Slug guided the platoon to the chairlift that dropped into Jebel’s pit:

  “…all right, when you get down there, go over to that man in the red shirt and ask him to put you to work. Yeah, work. Don’t look so surprised, stupid. Kile, strap yourself in, will you. It’s two hundred and fifty feet down and a little hard on your head if you fall. Hey, you two, cut it out. I know he started first. Just get down there and be constructive…”

  Rydra watched machinery and organic supplies—Alliance and Invader—handed in from the dismantling crews that worked over the ruins of the two ships, and their swarm of cruisers. The stacked, sorted crates were piled along the loading area.

  “We’ll be jettisoning the cruiser ships shortly. I’m afraid the Rimbaud will have to go, too. Is there anything you’d like to salvage before we dump it, Captain?” She turned at Tarik’s voice.

  “There are some important papers and recordings I have to get. I’ll leave my platoon here and take my officers with me.”

  “Very well.” Tarik joined her at the railing. “As soon as we finish here, I’ll send a work crew with you in case there’s anything large you want to bring back.”

  “That won’t be…” she begun. “Oh, I see. You need fuel, don’t you.”

  Tarik nodded. “And stasis components; also spare parts for our own spider-boats. We will not touch the Rimbaud until you have finished with it.”

  “I see. I guess that’s only fair.”

  “I’m impressed,” Tarik went on to change the subject, “with your method of breaking the Invader’s defense net. That particular formation has always given us some trouble. The Butcher tells me you tore it apart in less than five minutes, and we only lost one spider. That’s a record. I didn’t know you were a master strategist as well as a poet. You have many talents. It is lucky that Butcher took your call, though. I would not have had sense enough to follow your instructions just on the spur of the moment. Had the results not been so praiseworthy, I would have been put out with him. But, then, his decisions have never yet brought me less than profit.” He looked across the pit.

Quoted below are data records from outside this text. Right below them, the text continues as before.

Ltac listed_rejection :=
  let Hin := fresh "Hin" in
  intros ? ? Hin;
  repeat (apply elem_of_cons in Hin as [Hin | Hin];
          [first [discriminate Hin
                 | injection Hin as _ <-;
                   split; [reflexivity |];
                   split; [reflexivity |];
                   intros ?; not_listed] |]);
  by apply elem_of_nil in Hin.

Ltac thrown_attempt :=
  split; [by apply no_enrollment_before_register |];
  split; [listed_rejection |];
  intros _; split; [reflexivity | intros ?; not_listed].

(** C6. In one register attempt the scheduler's add is invoked only after
    the backend's register call has answered with success: in the events
    of the attempt every enrollment is preceded by an accepted register
    call; and when the backend's register call is rejected the attempt
    throws that rejection, leaves the scheduler as it was and records no
    enrollment. The same holds of any attempt that does not return. *)
Theorem enrollment_only_after_confirmed_register w :
  ∃ evs,
    trace (_internalRegister w).2 = (trace w ++ evs)%list
    ∧ (∀ pre id post, evs = (pre ++ SchedulerAdd id :: post)%list →
         ∃ svc, AgentRegister svc (inr tt) ∈ pre)
    ∧ (∀ svc e, AgentRegister svc (inl e) ∈ evs →
         (_internalRegister w).1 = Throw e
         ∧ ttlScheduler (_internalRegister w).2 = ttlScheduler w
         ∧ ∀ id, SchedulerAdd id ∉ evs)
    ∧ ((_internalRegister w).1 ≠ Return tt →
         ttlScheduler (_internalRegister w).2 = ttlScheduler w
         ∧ ∀ id, SchedulerAdd id ∉ evs).
Proof.
  destruct (registration w) as [reg|] eqn:Hr.
  2: { exists []. unfold _internalRegister, the_registration. run. rewrite Hr.
       simpl. rewrite app_nil_r. split; [done |]. thrown_attempt. }
  destruct (service (options w)) as [so|] eqn:Hs.
  2: { eexists. unfold _internalRegister, generateService, the_registration. run.
       repeat (first [rewrite Hr | rewrite Hs]; run).
       split; [reflexivity |]. thrown_attempt. }
  destruct (consul (client w)) as [b|] eqn:Hc.
  2: { eexists. unfold _internalRegister, generateService, getToken, the_registration.
       run. repeat (first [rewrite Hr | rewrite Hs]; run).
       unfold call. run. rewrite Hc. simpl.
       split; [reflexivity |]. thrown_attempt. }
  destruct (agent_service_register
              (service_object reg so (token_object (client w))) b)
    as [[e|[]] b'] eqn:Hb.
  { rewrite (internalRegister_rejected w reg so b e b' Hr Hs Hc Hb).
    eexists. split; [reflexivity |]. thrown_attempt. }
  destruct (heartbeat (options w)) as [hb|] eqn:Hh.
  2: { eexists. unfold _internalRegister, generateService, getToken, the_registration.
       run. repeat (first [rewrite Hr | rewrite Hs]; run).
       unfold call. run. rewrite Hc, Hb. run. rewrite Hh. simpl.
       split; [by rewrite <- app_assoc |]. thrown_attempt. }
  rewrite (internalRegister_accepted w reg so hb b b' Hr Hs Hh Hc Hb). simpl.
  eexists. split; [reflexivity |].
  split.
  { apply no_enrollment_before_register. unfold accepted_events.
    by destruct (enrolls hb (ttlScheduler w) reg). }
  split; [| by intros []].
  unfold accepted_events.
  destruct (enrolls hb (ttlScheduler w) reg); listed_rejection.
Qed.

(** *** Initialisation *)

(** C7. When the heartbeat options or the discovery options are absent
    (null or undefined), init throws a configuration error and nothing
    else happens: the world is the one it started from, so no
    registration was built or stored, no scheduler created and no watch
    started, whatever the builder would have answered. *)
Theorem init_requires_option_groups w :
  heartbeat (options w) = None ∨ discovery (options w) = None →
  ∃ e, init build w = (Throw e, w) ∧ configuration_error e.
Proof.
  intros Habsent. unfold init, configuration_error. run.
  destruct (heartbeat (options w)) as [hb|] eqn:Hh.
  - destruct Habsent as [Hh' | Hd]; [discriminate Hh' |].
    rewrite Hd. eauto.
  - eauto.
Qed.

(** A successful [init] on a connected client: the registration is
    stored, the scheduler exists exactly when heartbeating is enabled,
    and the catalog watch is the one handle created. *)
Lemma init_connected w hb d reg b :
  heartbeat (options w) = Some hb →
  discovery (options w) = Some d →
  build (builder_input (options w) d hb) = inr reg →
  consul (client w) = Some b →
  ∃ w', init build w = (Return tt, w')
    ∧ options w' = options w
    ∧ registration w' = Some reg
    ∧ ttlScheduler w'
      = (if enabled hb then Some {| tasks := ∅ |} else ttlScheduler w)
    ∧ client w' = client w
    ∧ trace w' = (trace w ++ [WatchCreated (length (handles w)) CatalogServiceList])%list.
Proof.
  intros Hh Hd Hb Hc. unfold init, watchAll, consul_watch. run.
  rewrite Hh, Hd, Hb. run.
  destruct (enabled hb); run; rewrite Hc; run; eauto 10.
Qed.

(** *** The retry loop of [register] *)

Lemma count_app (f : Event → bool) (evs evs' : list Event) :
  count f (evs ++ evs') = count f evs + count f evs'.
Proof. induction evs as [|ev evs IH]; simpl; [done | rewrite IH; lia]. Qed.

Lemma register_attempts_accepted reg svc enrolled :
  register_attempts (accepted_events reg svc enrolled) = 1.
Proof. by destruct enrolled. Qed.

Lemma enrollments_accepted reg svc enrolled :
  enrollments (getInstanceId reg) (accepted_events reg svc enrolled)
  = if enrolled then 1 else 0.
Proof.
  destruct enrolled; [| reflexivity].
  unfold enrollments, accepted_events. simpl.
  by rewrite String.eqb_refl.
Qed.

  On a suspended platform in the center, the ex-convict lounged, silent overseer to the operations below.

  “He’s a curious man,” Rydra said. “What was he in prison for?”

  “I have never asked,” Tarik said, raising his chin. “He has never told me. There are many curious persons on Jebel. And privacy is important in so small a space. Oh, yes. In a month’s time you will learn how tiny the Mountain is.”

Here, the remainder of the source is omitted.